Una de las estructuras de gestión cultural más criticadas y conflictivas de las últimas décadas son las bienales de arte.
Una de las estructuras de gestión cultural más criticadas y conflictivas de las últimas décadas son las bienales de arte. Desde las más antiguas a las más recientes producen el mismo escepticismo atribuido al fracaso de la modernidad y las instituciones relacionadas con el arte. Sin embargo, las bienales siguen emergiendo como hongos. Algunas han pasado por revisiones autocríticas para asumir modelos más novedosos. El signo de época es entrar en una especie de crisis de mediana edad para tomar conciencia sobre un pasado que ya no volverá y el sentimiento de vértigo que produce adentrarse en un futuro desconocido. Las bienales se incorporan como un asunto de fe.
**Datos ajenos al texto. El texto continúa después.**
(** A plan file with only the identifier column. *)
Definition id_column (ids : list string) : list (list string) :=
  ["Current Entity ID"] :: ((λ id, [id]) <$> ids).

(** * More worlds for examples *)

(** A hub that refuses the listing call. *)
Definition hub_unauthorized : world := {|
  stdin := [];
  files := ∅;
  rest_api := Some {|
    status_code := 401;
    text := "401: Unauthorized";
    entities := [] |};
  websocket := None;
  trace := [];
|}.

(** A machine with one file, no hub and nothing typed. *)
Definition with_file (name content : string) : world := {|
  stdin := [];
  files := {[name := content]};
  rest_api := None;
  websocket := None;
  trace := [];
|}.

(** Three rows to apply. *)
Definition three_rows : list plan_row :=
  [("Kitchen", "light.kitchen_old", "light.kitchen_new");
   ("", "switch.fan", "switch.ceiling_fan");
   ("Hall", "light.hall", "")].

(** * Proofs *)

(** * The model on small inputs *)

Example align_one_column :
  align_strings [["a.bc"]; ["abc.d"]; ["x"]]
  = Some [["  a.bc"]; ["abc.d"]; ["x"]].
Proof. reflexivity. Qed.

Example align_ragged_table : align_strings [["a.b"; "c"]; ["d"]] = None.
Proof. reflexivity. Qed.

Example sorted_by_code_point :
  Py.sorted id ["b"; "a"; "B"; ""; "ab"; "a"] = [""; "B"; "a"; "a"; "ab"; "b"].
Proof. reflexivity. Qed.

Example sorted_keeps_equal_keys_in_order :
  Py.sorted fst [("b", 1); ("a", 2); ("b", 3); ("a", 4)]
  = [("a", 2); ("a", 4); ("b", 1); ("b", 3)].
Proof. reflexivity. Qed.

Example lower_answers :
  Py.lower "YES" = "yes" ∧ Py.lower "Y" = "y" ∧ Py.lower "n" = "n".
Proof. by repeat split. Qed.

Example affirmative_answers :
  affirmative "y" = true ∧ affirmative "Yes" = true ∧ affirmative "YES" = true ∧
  affirmative "" = false ∧ affirmative "no" = false ∧ affirmative "yes!" = false.
Proof. by repeat split. Qed.

Example writerow_quotes_when_needed :
  Csv.writerow ["plain"; "a,b"; ""]
  = "plain," +:+ Sample.quote +:+ "a,b" +:+ Sample.quote +:+ ","
    +:+ String Py.CR Py.nl.
Proof. reflexivity. Qed.

Example reader_joins_lines_inside_quotes :
  Csv.reader_rows
    (Csv.readlines ("a," +:+ Sample.quote +:+ "b" +:+ Py.nl +:+ "c"
                    +:+ Sample.quote +:+ Py.nl +:+ "d,e" +:+ Py.nl))
  = Some [["a"; "b" +:+ Py.nl +:+ "c"]; ["d"; "e"]].
Proof. reflexivity. Qed.

Example universal_newlines_example :
  Csv.universal_newlines false
    ("a" +:+ String Py.CR Py.nl +:+ "b" +:+ String Py.CR "c")
  = "a" +:+ Py.nl +:+ "b" +:+ Py.nl +:+ "c".
Proof. reflexivity. Qed.

Example literal_substitution :
  Sample.sub "kitchen_old" "kitchen_new" "light.kitchen_old" = "light.kitchen_new".
Proof. reflexivity. Qed.

(** * String facts *)

#[local] Arguments String.append !_ _ / : simpl nomatch.

Lemma string_app_assoc (a b c : string) : (a +:+ b) +:+ c = a +:+ b +:+ c.
Proof. induction a as [|x a IH]; simpl; [done | by rewrite IH]. Qed.

Lemma string_app_nil_r (a : string) : a +:+ "" = a.
Proof. induction a as [|x a IH]; simpl; [done | by rewrite IH]. Qed.

Lemma string_length_app (a b : string) :
  String.length (a +:+ b) = String.length a + String.length b.
Proof. induction a as [|x a IH]; simpl; [done | by rewrite IH]. Qed.

Lemma spaces_length n : String.length (Str.spaces n) = n.
Proof. induction n as [|n IH]; simpl; [done | by rewrite IH]. Qed.

Lemma contains_after c s : Str.contains c s = true ↔ is_Some (Str.after c s).
Proof.
  induction s as [|d s IH]; simpl.
  - split; [done | by intros [? ?]].
  - case_decide; [| done]. split; eauto.
Qed.

Lemma contains_after_None c s : Str.contains c s = false ↔ Str.after c s = None.
Proof.
  rewrite eq_None_not_Some, <- contains_after. by destruct (Str.contains c s).
Qed.

Lemma before_after c s r :
  Str.after c s = Some r → s = Str.before c s +:+ String c r.
Proof.
  induction s as [|d s IH]; simpl; [done |].
  case_decide as Hd.
  - intros [= ->]. by rewrite Hd.
  - intros Hr. simpl. by rewrite <- IH.
Qed.

Lemma before_contains c s : Str.contains c (Str.before c s) = false.
Proof.
  induction s as [|d s IH]; simpl; [done |].
  case_decide; [done |]. simpl. by rewrite decide_False.
Qed.

Lemma before_app_marker c p r :
  Str.contains c p = false → Str.before c (p +:+ String c r) = p.
Proof.
  induction p as [|d p IH]; simpl.
  - intros _. by rewrite decide_True.
  - case_decide; [done |]. intros Hp. by rewrite IH.
Qed.

Lemma contains_app c a b :
  Str.contains c (a +:+ b) = Str.contains c a || Str.contains c b.
Proof. induction a as [|d a IH]; simpl; [done |]. by case_decide. Qed.

Lemma spaces_contains c n : c ≠ " "%char → Str.contains c (Str.spaces n) = false.
Proof.
  intros Hc. induction n as [|n IH]; simpl; [done |].
  by rewrite decide_False.
Qed.

(** * One aligned cell *)

Lemma align_string_unmarked m s :
  Str.contains alignment_char s = false → align_string m s = s.
Proof.
  intros Hs%contains_after_None. unfold align_string, Str.split1.
  by rewrite Hs.
Qed.

Lemma align_string_marked m s :
  Str.contains alignment_char s = true →
  ∃ r, Str.after alignment_char s = Some r ∧
       align_string m s
       = Str.rjust m (Str.before alignment_char s) +:+ "." +:+ r ∧
       align_string m s = Str.spaces (m - prefix_len s) +:+ s ∧
       prefix_len (align_string m s) = m `max` prefix_len s.
Proof.
  intros [r Hr]%contains_after. exists r. split; [done |].
  assert (align_string m s
          = Str.rjust m (Str.before alignment_char s) +:+ "." +:+ r) as Heq.
  { unfold align_string, Str.split1. by rewrite Hr. }
  split; [done |]. rewrite Heq. unfold Str.rjust, prefix_len.
  rewrite string_app_assoc. split.
  - f_equal. symmetry. exact (before_after _ _ _ Hr).
  - rewrite <- string_app_assoc.
    change ("." +:+ r) with (String alignment_char r).
    rewrite before_app_marker.
    + rewrite string_length_app, spaces_length. lia.
    + rewrite contains_app, spaces_contains, before_contains; done.
Qed.

(** * The column loop *)

Lemma column_data_cells j (table : list (list string)) :
  Forall (λ row, j < length row) table →
  column_data j table = Some (cells j table).
Proof.
  unfold column_data, cells.
  induction 1 as [|row table Hrow _ IH]; [done |].
  destruct (lookup_lt_is_Some_2 row j Hrow) as [s Hs].
  simpl. by rewrite Hs, IH.
Qed.

Lemma align_all_row columns table0 (table : list (list string)) i :
  align_all columns table0 table !! i
  = imap (λ j value,
            if decide (j ∈ columns) then align_cell table0 j value else value)
    <$> table !! i.
Proof. unfold align_all. apply list_lookup_fmap. Qed.

Lemma align_all_length columns table0 (table : list (list string)) :
  length (align_all columns table0 table) = length table.
Proof. unfold align_all. apply length_fmap. Qed.

Lemma align_all_wide columns table0 (table : list (list string)) (P : nat → Prop) :
  Forall (λ row, P (length row)) table →
  Forall (λ row, P (length row)) (align_all columns table0 table).
Proof.
  intros Hw. unfold align_all. rewrite Forall_fmap.
  eapply Forall_impl; [exact Hw |].
  intros row. simpl. by rewrite length_imap.
Qed.

Lemma cells_align_all_ne j columns table0 (table : list (list string)) :
  j ∉ columns → cells j (align_all columns table0 table) = cells j table.
Proof.
  intros Hj. unfold cells, align_all.
  induction table as [|row table IH]; [done |].
  cbn [fmap list_fmap omap list_omap].
  rewrite list_lookup_imap. fold (@fmap list _ _ _
    (λ row : list string,
       imap (λ j value,
               if decide (j ∈ columns) then align_cell table0 j value else value)
            row) table).
  fold (omap (M:=list) (λ row : list string, row !! j)).
  rewrite IH. destruct (row !! j); simpl; [| done].
  by rewrite decide_False.
Qed.

Lemma align_cell_ext table1 table2 j s :
  cells j table1 = cells j table2 → align_cell table1 j s = align_cell table2 j s.
Proof.
  intros Hc. unfold align_cell, marker_column, marked. by rewrite Hc.
Qed.

Lemma imap_same {A} (f : nat → A → A) (l : list A) :
  (∀ i x, l !! i = Some x → f i x = x) → imap f l = l.
Proof.
  intros Hf. apply list_eq. intros i. rewrite list_lookup_imap.
  destruct (l !! i) eqn:Hi; simpl; [| done]. by rewrite (Hf _ _ Hi).
Qed.

Lemma align_column_all c (table : list (list string)) :
  Forall (λ row, c < length row) table →
  align_column c table = Some (align_all [c] table table).
Proof.
  intros Hw. unfold align_column. rewrite (column_data_cells _ _ Hw).
  cbn [mbind option_bind]. fold (marked c table).
  unfold align_all, align_cell.
  destruct (decide (length (marked c table) = 0)) as [Hnone|Hsome].
  - f_equal. symmetry. erewrite list_fmap_ext; [apply list_fmap_id |].
    intros i row _. simpl. apply imap_same. intros j s _.
    destruct (decide (j ∈ [c])) as [->%list_elem_of_singleton|]; [| done].
    by rewrite decide_True.
  - f_equal. unfold replace_column. apply list_fmap_ext. intros i row _.
    apply imap_ext. intros j s _. simpl.
    destruct (decide (j = c)) as [->|Hne].
    + rewrite (decide_True (P:=c ∈ [c])) by (by left). by rewrite decide_False.
    + by rewrite (decide_False (P:=j ∈ [c])) by (by intros ?%list_elem_of_singleton).
Qed.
En ese sentido, en pocos días seremos testigos de lo que ha significado la etapa de cambios para la Bienal de Arte Paiz en Guatemala. Durante la pasada Bienal –la de transición– el equipo de curadores invitados tuvimos la oportunidad de ver hacia las entrañas y comprender que los cambios no serían fáciles. Como suele suceder, el resultado no era todo lo que deseábamos, pero ese primer paso fue determinante para una de las organizaciones más estables de apoyo hacia el arte local. Lo cual, en este país de urgencias monumentales, no es poca cosa. En esta nueva fase, probablemente la gran pregunta del evento será: ¿estamos preparados? La respuesta será obvia pero no debe ser la única. El haber sobrevivido la bienal de tránsito coloca a los organizadores de la XVII Bienal en un momento crucial, donde pueden surgir las discusiones importantes, producidas con las preguntas y respuestas fundamentales, y como base para la formación del criterio profesional que estuvo ausente por muchos años.
El próximo 17 de abril nos encontraremos en el umbral de lo que será reconocido como la nueva época, tal vez como la definitiva. En medio de grandes expectativas aún saldrán a relucir los dilemas que caracterizan a nuestro contexto, relacionados con el vacío de la formación artística y el de opinión, las diferencias de valores y las formas clásicas de resistencia a los cambios. La buena noticia es que seremos testigos y partícipes de una propuesta que introduce de manera definitiva el espacio profesional, sustentado con prácticas más congruentes con el presente. Específicamente, el proyecto curatorial de José Roca, con la asistencia de Emiliano Valdés, Marivi Véliz y Miguel Flores, define que las exigencias a productores y espectadores serán mayores. El horror vacui vendrá junto con la ausencia de los premios y algunos extrañaremos –con nostalgia– las voces de los locutores de radio y los protocolos excesivos. Pero, para una bienal que apuesta al principio de “ver para creer”, la verdadera fiesta es reconocer que esta edición puede incorporarse como la que abrirá el espacio definitivo hacia el pensamiento antes que a la fetichización de los objetos. La fe puesta en la Bienal implica subvertir el presente para tener alguna incidencia en nuestro futuro.